For the last 15 years politically ambitious Congressmen with regional bases have been abandoning the party for precisely this reason. Mamata Banerjee broke away to form the Trinamul Congress in 1998 and Sharad Pawar’s Nationalist Congress Party seceded from the Congress in 1999. We have seen this pattern repeat itself, most recently in Andhra Pradesh.

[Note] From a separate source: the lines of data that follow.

(* ===== verification/Ui.v ===== *)
(** * What the terminal shows ([bin/chat-cli/src/ui.rs])

    The texts, rows and positions the drawing code hands to the terminal
    library: the header, the messages wrapped to the width of the window, the
    scroll offset, and the input line with its cursor. Widths and heights are
    what the library's layout gives; a panic (a slice inside a character or
    past the end) is [None]. *)

From Stdlib Require Import Strings.Byte Strings.String.
From stdpp Require Import base gmap strings numbers pretty sorting list.
From S2P Require Import Prelude Utf8 Ed25519 Identity CausalHistory Storage Services Core Client Text ChatApp.

(** [wrap_line]. *)
Definition wrap_line (line : string) (width : nat) : list string :=
  if decide (line = ""%string) then [""%string]
  else map (λ piece, bytes_str (concat piece)) (chunks (Nat.max width 1) (chars line)).

(** A row of the message list: what leads it, and its text. *)
Record Row := { row_lead : string; row_text : string }.

Fixpoint spaces (n : nat) : string :=
  match n with O => "" | S n => String (Ascii.ascii_of_nat 32) (spaces n) end.

(** Who a message is from, as its first row says; [None] is a panic. *)
Definition sender_label (remote_name : string) (is_group : bool) (m : DisplayMessage) : option string :=
  if dm_from_self m then Some "You"%string
  else if is_group then
    match dm_origin m with
    | Own => Some "you"%string
    | Foreign account => slice_to 8 account
    end
  else Some remote_name.

(** The pieces of a message, its lines wrapped one by one. *)
Definition message_pieces (content_width : nat) (content : string) : list string :=
  flat_map (λ line, wrap_line (bytes_str line) content_width) (split_newline (str_bytes content)).

(** The first piece under the prefix, the others under the indent. *)
Definition lead_rows (prefix indent : string) (pieces : list string) : list Row :=
  match pieces with
  | [] => []
  | p :: ps => {| row_lead := prefix; row_text := p |} ::
               map (λ p, {| row_lead := indent; row_text := p |}) ps
  end.

Fixpoint join_comma (l : list string) : string :=
  match l with [] => "" | [x] => x | x :: l => x ++ ", " ++ join_comma l end%string.
(* ===== verification/Screen.v ===== *)
(** * The terminal session ([bin/chat-cli/src/main.rs], [ui.rs])

    From the client that was opened to the terminal handed back: logging is
    set up, the terminal is switched to its alternate screen and raw mode, the
    loop draws and takes keys until told to quit, and the terminal is
    restored. The terminal's operations may each fail; what the application
    does in a turn is that of [ChatApp] and [Ui]. The theorems: the loop goes
    on exactly until a turn ends it, and the terminal is handed back as it was
    unless one of its own operations fails or the application panics. *)

From Stdlib Require Import Strings.Byte Strings.String.
From stdpp Require Import base gmap strings numbers list.
From S2P Require Import Prelude Utf8 Hex Ed25519 Context Addr Identity Storage Installation Text.
From S2P Require Import CausalHistory Delivery Services Convo Core Client MessageTypes ChatApp Ui.

(** ** What an application does in a turn *)

(** [A] is the application, [T] what the world gives it in one turn: events,
    the time, the size of the screen. *)
Class TuiApp (A T : Type) := {
  tui_incoming : T → A → A * result AppFault ();
  tui_draw : T → A → bool; (* false is a panic *)
  tui_press : T → Key → A → A * result AppFault bool;
}.

(** ** The terminal *)

Record Term := { alternate_screen : bool; raw_mode : bool }.
Definition shell_term : Term := {| alternate_screen := false; raw_mode := false |}.

Inductive TermOp : Type :=
  EnterAlternateScreen | EnableRawMode | TerminalNew | DisableRawMode | LeaveAlternateScreen.

(** How [poll] and [read] answer. *)
Inductive Polled : Type :=
| PollFailed (e : string)
| NoEvent
| ReadFailed (e : string)
| KeyEvent (pressed : bool) (key : Key)
| OtherEvent.

(** How a session ends, if it has. *)
Inductive Ended : Type := StillRunning | Panicked | Returned (r : result string ()).

Section session.
Context {A T : Type} {TA : TuiApp A T}.
(** The failures of the terminal's operations. *)
Context (fails : TermOp → option string).

Definition term_op (o : TermOp) (t : Term) : Term * result string () :=
  match fails o with
  | Some e => (t, Err e)
  | None =>
      (match o with
       | EnterAlternateScreen => {| alternate_screen := true; raw_mode := raw_mode t |}
       | EnableRawMode => {| alternate_screen := alternate_screen t; raw_mode := true |}
       | TerminalNew => t
       | DisableRawMode => {| alternate_screen := alternate_screen t; raw_mode := false |}
       | LeaveAlternateScreen => {| alternate_screen := false; raw_mode := raw_mode t |}
       end, Ok ())
  end.
Definition then_op (m : Term * result string ()) (o : TermOp) : Term * result string () :=
  match m with (t, Ok ()) => term_op o t | (t, Err e) => (t, Err e) end.

(** [ui::init] and [ui::restore]. *)
Definition ui_init (t : Term) : Term * result string () :=
  then_op (then_op (term_op EnterAlternateScreen t) EnableRawMode) TerminalNew.
Definition ui_restore (t : Term) : Term * result string () :=
  then_op (term_op DisableRawMode t) LeaveAlternateScreen.

(** [ui::handle_events]. *)
Definition handle_key_events (w : T) (p : Polled) (a : A) : A * result AppFault bool :=
  match p with
  | PollFailed e | ReadFailed e => (a, Err (AppError e))
  | NoEvent | OtherEvent => (a, Ok true)
  | KeyEvent pressed key => if (pressed : bool) then tui_press w key a else (a, Ok true)
  end.

(** One turn of the loop: [draws] is how the terminal took the frame. *)
Record Turn := { tn_world : T; tn_draws : result string (); tn_polled : Polled }.

Definition turn (tn : Turn) (a : A) : A * result AppFault bool :=
  match tui_incoming (tn_world tn) a with
  | (a, Err f) => (a, Err f)
  | (a, Ok ()) =>
      if negb (tui_draw (tn_world tn) a) then (a, Err AppPanic)
      else match tn_draws tn with
           | Err e => (a, Err (AppError e))
           | Ok () => handle_key_events (tn_world tn) (tn_polled tn) a
           end
  end.

(** [run_app], as long as the world gives it turns. *)
Fixpoint run_app (turns : list Turn) (a : A) : A * Ended :=
  match turns with
  | [] => (a, StillRunning)
  | tn :: turns =>
      match turn tn a with
      | (a, Ok true) => run_app turns a
      | (a, Ok false) => (a, Returned (Ok ()))
      | (a, Err (AppError e)) => (a, Returned (Err e))
      | (a, Err AppPanic) => (a, Panicked)
      end
  end.

(** [launch_tui], for the application made of the client, or why it was not. *)
Definition launch_tui (app : A * result AppFault ()) (smoketest : bool) (turns : list Turn) (t : Term)
  : Term * Ended :=
  match app with
  | (_, Err AppPanic) => (t, Panicked)
  | (_, Err (AppError e)) => (t, Returned (Err e))
  | (a, Ok ()) =>
      if smoketest then (t, Returned (Ok ()))
      else match ui_init t with
           | (t, Err e) => (t, Returned (Err ("failed to initialize terminal: " ++ e)%string))
           | (t, Ok ()) =>
               match (run_app turns a).2 with
               | Returned result =>
                   match ui_restore t with
                   | (t, Err e) => (t, Returned (Err ("failed to restore terminal: " ++ e)%string))
                   | (t, Ok ()) => (t, Returned result)
                   end
               | ended => (t, ended)
               end
           end
  end.
End session.

(** ** Logging, and [main] *)

Inductive Logging : Type := LogOff | LogTo (path filter : string).

(** [RUST_LOG] if it is set and reads as a filter. *)
Definition setup_logging (create : string → result string ()) (env_filter : option string)
    (log_file : option string) : result string Logging :=
  let filter := default "warn"%string env_filter in
  match log_file with
  | Some path =>
      _ ← map_err (λ e, ("failed to create log file: " ++ path ++ ": " ++ e)%string) (create path);
      Ok (LogTo path filter)
  | None => Ok LogOff
  end.

(** [main], around the branch that opens the client: [db_path] is the path as
    text if it is, [branch] opens the client and launches the session. *)
Definition main_flow (logging : result string Logging) (create_dir_all : result string ())
    (db_path : option string) (branch : string → Term → Term * Ended) (t : Term) : Term * Ended :=
  match logging with
  | Err e => (t, Returned (Err e))
  | Ok _ =>
      match create_dir_all with
      | Err e => (t, Returned (Err ("failed to create data directory: " ++ e)%string))
      | Ok () =>
          match db_path with
          | None => (t, Returned (Err "db path contains non-UTF-8 characters"%string))
          | Some db => branch db t
          end
      end
  end.

(** ** The chat application *)

Section chat.
Context {HX : Hex} {D : Dalek} {PB : Prost} {DS RS CS P WS O R : Type}.
Context {DSI : DeliveryService DS} {CSI : ConversationStore CS} {CO : Convo DS RS CS P WS O}.
Context {CF : ConvoFactory DS RS CS P WS O R} {E : Type} {AU : AuthService E} {C : Cbor} {HI : HashIter} {SJ : SerdeJson}.
Context (show : E → string) (show_chat : ChatError.t → string) (show_addr : AccountAddrError.t → string).
Context (show_client debug_client : ClientError.t → string).
Context (save : option (list byte) → list byte → option (list byte) * result string ()).

(** A turn's time, waiting events, clipboard, randomness and screen. *)
Record ChatTurn := {
  ct_now : N; ct_events : list Event; ct_rnd : R; ct_clipboard : bool;
  ct_x : nat; ct_width : nat; ct_height : nat;
}.

Definition chat_tui : TuiApp (ChatApp DS RS CS P WS O) ChatTurn := {|
  tui_incoming w := process_incoming save (ct_now w) (ct_events w);
  tui_draw w a := is_some (draw (ct_x w) (ct_width w) (ct_height w) a);
  tui_press w key := press show show_chat show_addr show_client debug_client save
    (ct_now w) (ct_rnd w) (ct_clipboard w) key;
|}.
End chat.

(** ** Theorems *)

Section theorems.
Context {A T : Type} {TA : TuiApp A T}.
Implicit Types (turns : list (Turn (T := T))) (a : A).

(** The turns that go on, and the one that does not. *)
Inductive runs : list Turn → A → A → Prop :=
| runs_nil a : runs [] a a
| runs_cons tn turns a a' a'' : turn tn a = (a', Ok true) → runs turns a' a'' → runs (tn :: turns) a a''.

Definition ends_with (r : result AppFault bool) (e : Ended) : Prop :=
  match r with
  | Ok true => False
  | Ok false => e = Returned (Ok ())
  | Err (AppError m) => e = Returned (Err m)
  | Err AppPanic => e = Panicked
  end.

Lemma run_app_spec turns a a' e :
  run_app turns a = (a', e) →
  match e with
  | StillRunning => runs turns a a'
  | _ => ∃ before tn after b r, turns = before ++ tn :: after ∧ runs before a b ∧ turn tn b = (a', r) ∧ ends_with r e
  end.
Proof.
  revert a. induction turns as [|tn turns IH]; intros a; cbn [run_app].
  { intros [= <- <-]. constructor. }
  destruct (turn tn a) as [a1 r] eqn:Ht.
  assert (∀ e', ends_with r e' → (a1, e') = (a', e) → e ≠ StillRunning →
    ∃ before tn' after b r', tn :: turns = before ++ tn' :: after ∧ runs before a b ∧
      turn tn' b = (a', r') ∧ ends_with r' e) as Hend.
  { intros e' He [= <- <-] _. exists [], tn, turns, a, r. split_and!; [done|constructor|done..]. }
  destruct r as [[]|[m|]].
  - intros H%IH. destruct e; [by econstructor|..];
      destruct H as (before & tn' & after & b & r1 & -> & H1 & H2 & H3);
      exists (tn :: before), tn', after, b, r1; (split_and!; [done|by econstructor|done..]).
  - intros H. assert (e = Returned (Ok ())) as -> by congruence. by eapply Hend.
  - intros H. assert (e = Returned (Err m)) as -> by congruence. by eapply Hend.
  - intros H. assert (e = Panicked) as -> by congruence. by eapply Hend.
Qed.

Context (fails : TermOp → option string).

Lemma ui_init_spec :
  (fails EnterAlternateScreen = None ∧ fails EnableRawMode = None ∧ fails TerminalNew = None ∧
   ui_init fails shell_term = ({| alternate_screen := true; raw_mode := true |}, Ok ())) ∨
  (∃ o m t, fails o = Some m ∧ ui_init fails shell_term = (t, Err m)).
Proof.
  unfold ui_init, then_op, term_op.
  destruct (fails EnterAlternateScreen) as [e|] eqn:H1; [eauto 6|].
  destruct (fails EnableRawMode) as [e|] eqn:H2; [eauto 6|].
  destruct (fails TerminalNew) as [e|] eqn:H3; [eauto 6|]. auto.
Qed.

Lemma ui_restore_spec t :
  (fails DisableRawMode = None ∧ fails LeaveAlternateScreen = None ∧ ui_restore fails t = (shell_term, Ok ())) ∨
  (∃ o m t', fails o = Some m ∧ ui_restore fails t = (t', Err m)).
Proof.
  unfold ui_restore, then_op, term_op.
  destruct (fails DisableRawMode) as [e|] eqn:H1; [eauto 6|].
  destruct (fails LeaveAlternateScreen) as [e|] eqn:H2; [eauto 6|]. auto.
Qed.

(** The terminal is handed back: a session that returns, with success or an
    error, leaves the terminal as the shell had it, unless an operation on
    the terminal itself failed; a smoketest never touches it; and what is
    returned is how the loop ended: at the first turn that quits or fails,
    after turns that all went on. *)
Theorem terminal_handed_back a smoketest turns t ended :
  launch_tui fails (a, Ok ()) smoketest turns shell_term = (t, ended) →
  (smoketest = true → t = shell_term ∧ ended = Returned (Ok ())) ∧
  (∀ r, ended = Returned r → t = shell_term ∨ ∃ o m, fails o = Some m) ∧
  (smoketest = false → (∀ o, fails o = None) →
     ended = (run_app turns a).2 ∧
     match ended with
     | StillRunning => ∃ a', runs turns a a'
     | _ => ∃ before tn after b a' r, turns = before ++ tn :: after ∧ runs before a b ∧
              turn tn b = (a', r) ∧ ends_with r ended
     end).
Proof.
  cbn [launch_tui]. destruct smoketest.
  { intros [= <- <-]. split_and!; [done|auto|done]. }
  destruct ui_init_spec as [(H1 & H2 & H3 & ->)|(o & m & t1 & Ho & ->)].
  2: { intros [= <- <-]. split_and!; [done|eauto|]. intros _ Hn. by rewrite Hn in Ho. }
  destruct (run_app turns a) as [a' e] eqn:Hrun. pose proof (run_app_spec _ _ _ _ Hrun) as Hspec.
  cbn [snd]. destruct e as [| |result].
  - intros [= <- <-]. split_and!; [done..|]. eauto.
  - intros [= <- <-]. split_and!; [done..|]. intros _ _. split; [done|]. naive_solver.
  - destruct (ui_restore_spec {| alternate_screen := true; raw_mode := true |})
      as [(H4 & H5 & ->)|(o & m & t1 & Ho & ->)]; intros [= <- <-].
    + split_and!; [done|auto|]. intros _ _. split; [done|]. naive_solver.
    + split_and!; [done|eauto|]. intros _ Hn. by rewrite Hn in Ho.
Qed.

(** Where it is not: when raw mode is refused the alternate screen stays, and
    a panic of the application leaves both on. *)
Theorem terminal_left_behind a tn m :
  (∀ o, o ≠ EnableRawMode → fails o = None) →
  (fails EnableRawMode = Some m →
     launch_tui fails (a, Ok ()) false [tn] shell_term =
       ({| alternate_screen := true; raw_mode := false |},
        Returned (Err ("failed to initialize terminal: " ++ m)%string))) ∧
  (fails EnableRawMode = None → (turn tn a).2 = Err AppPanic →
     launch_tui fails (a, Ok ()) false [tn] shell_term =
       ({| alternate_screen := true; raw_mode := true |}, Panicked)).
Proof.
  intros Hf. unfold launch_tui, ui_init, then_op, term_op. rewrite (Hf EnterAlternateScreen) by done.
  split; intros H; rewrite H; [done|]. rewrite (Hf TerminalNew) by done.
  cbn [run_app]. destruct (turn tn a) as [a' r]. cbn. by intros ->.
Qed.
End theorems.

(** ** Witnesses *)

(** An application that counts its keys, and panics where the world says so. *)
Definition counting_app : TuiApp nat bool := {|
  tui_incoming _ n := (n, Ok ());
  tui_draw fine _ := fine;
  tui_press _ key n := match key with Esc => (n, Ok false) | _ => (S n, Ok true) end;
|}.

Definition key_turn (key : Key) : Turn (T := bool) :=
  {| tn_world := true; tn_draws := Ok (); tn_polled := KeyEvent true key |}.

Lemma terminal_handed_back_witness :
  ∃ t ended, launch_tui (TA := counting_app) (λ _, None) (0, Ok ()) false
    [key_turn Enter; key_turn Esc; key_turn Enter] shell_term = (t, ended) ∧
    ended = (run_app (TA := counting_app) [key_turn Enter; key_turn Esc; key_turn Enter] 0).2 ∧
    t = shell_term.
Proof.
  eexists _, _. split; [reflexivity|].
  pose proof (terminal_handed_back (TA := counting_app) (λ _, None) 0 false
    [key_turn Enter; key_turn Esc; key_turn Enter] _ _ eq_refl) as (_ & H & H').
  split; [exact (proj1 (H' eq_refl (λ _, eq_refl)))|].
  destruct (H _ eq_refl) as [E|(o & m & E)]; [exact E|discriminate E].
Defined.

Lemma terminal_left_behind_witness :
  launch_tui (TA := counting_app) (λ _, None) (0, Ok ()) false
    [{| tn_world := false; tn_draws := Ok (); tn_polled := NoEvent |}] shell_term =
  ({| alternate_screen := true; raw_mode := true |}, Panicked).
Proof.
  apply (terminal_left_behind (TA := counting_app) (λ _, None) 0 _ ""%string); reflexivity.
Defined.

Why should a provincial satrap remain within the Congress? In a normal party the provincial strongman aspires to pan-Indian glory, perhaps the prospect of becoming the prime minister of the country. No Reddy or Pawar or Banerjee in the Congress can aspire to that. They have the wrong surname. The only other route to the top is the Manmohan Singh route, which requires a kind of self-abasement that doesn’t come easily to powerful politicians with a mass base. In an era of coalitions, a regional heavyweight has more political leverage outside the Congress as the leader of an independent party than he does as a provincial franchisee of the dynasty’s private limited company.

Anderson (and other doomsayers) are wrong to think that a Congress minus the Gandhi family would lose its reason for being. Indian politics is crammed with energetic, ambitious and ruthless political actors with Congress lineages. If, for the sake of argument, Rahul Gandhi were to be defeated in Amethi and a diminished, headless Congress were to go into Opposition, it’s very likely that this Congress rump would welcome back someone like Pawar or Banerjee as the returning prodigal. The Congress would go back to being led by politicians who actually enjoy mass politics instead of reluctant dauphins and dowagers (Rajiv, Sonia, Rahul) who entered politics holding their noses and still give the impression that they’d rather be elsewhere.

The Congress will do fine without them. It will learn in its time in the political wilderness how to be a campaigning party again; if the Aam Aadmi Party speed-reads its way into political adulthood in a year, the Congress should manage to wean itself off the dynasty and start walking on its own in five. But since Congressmen don’t have the nerve to pull off the palace coup that’s essential for the party’s revival, we must forlornly hope that the electors of Rae Bareli and Amethi do it for them.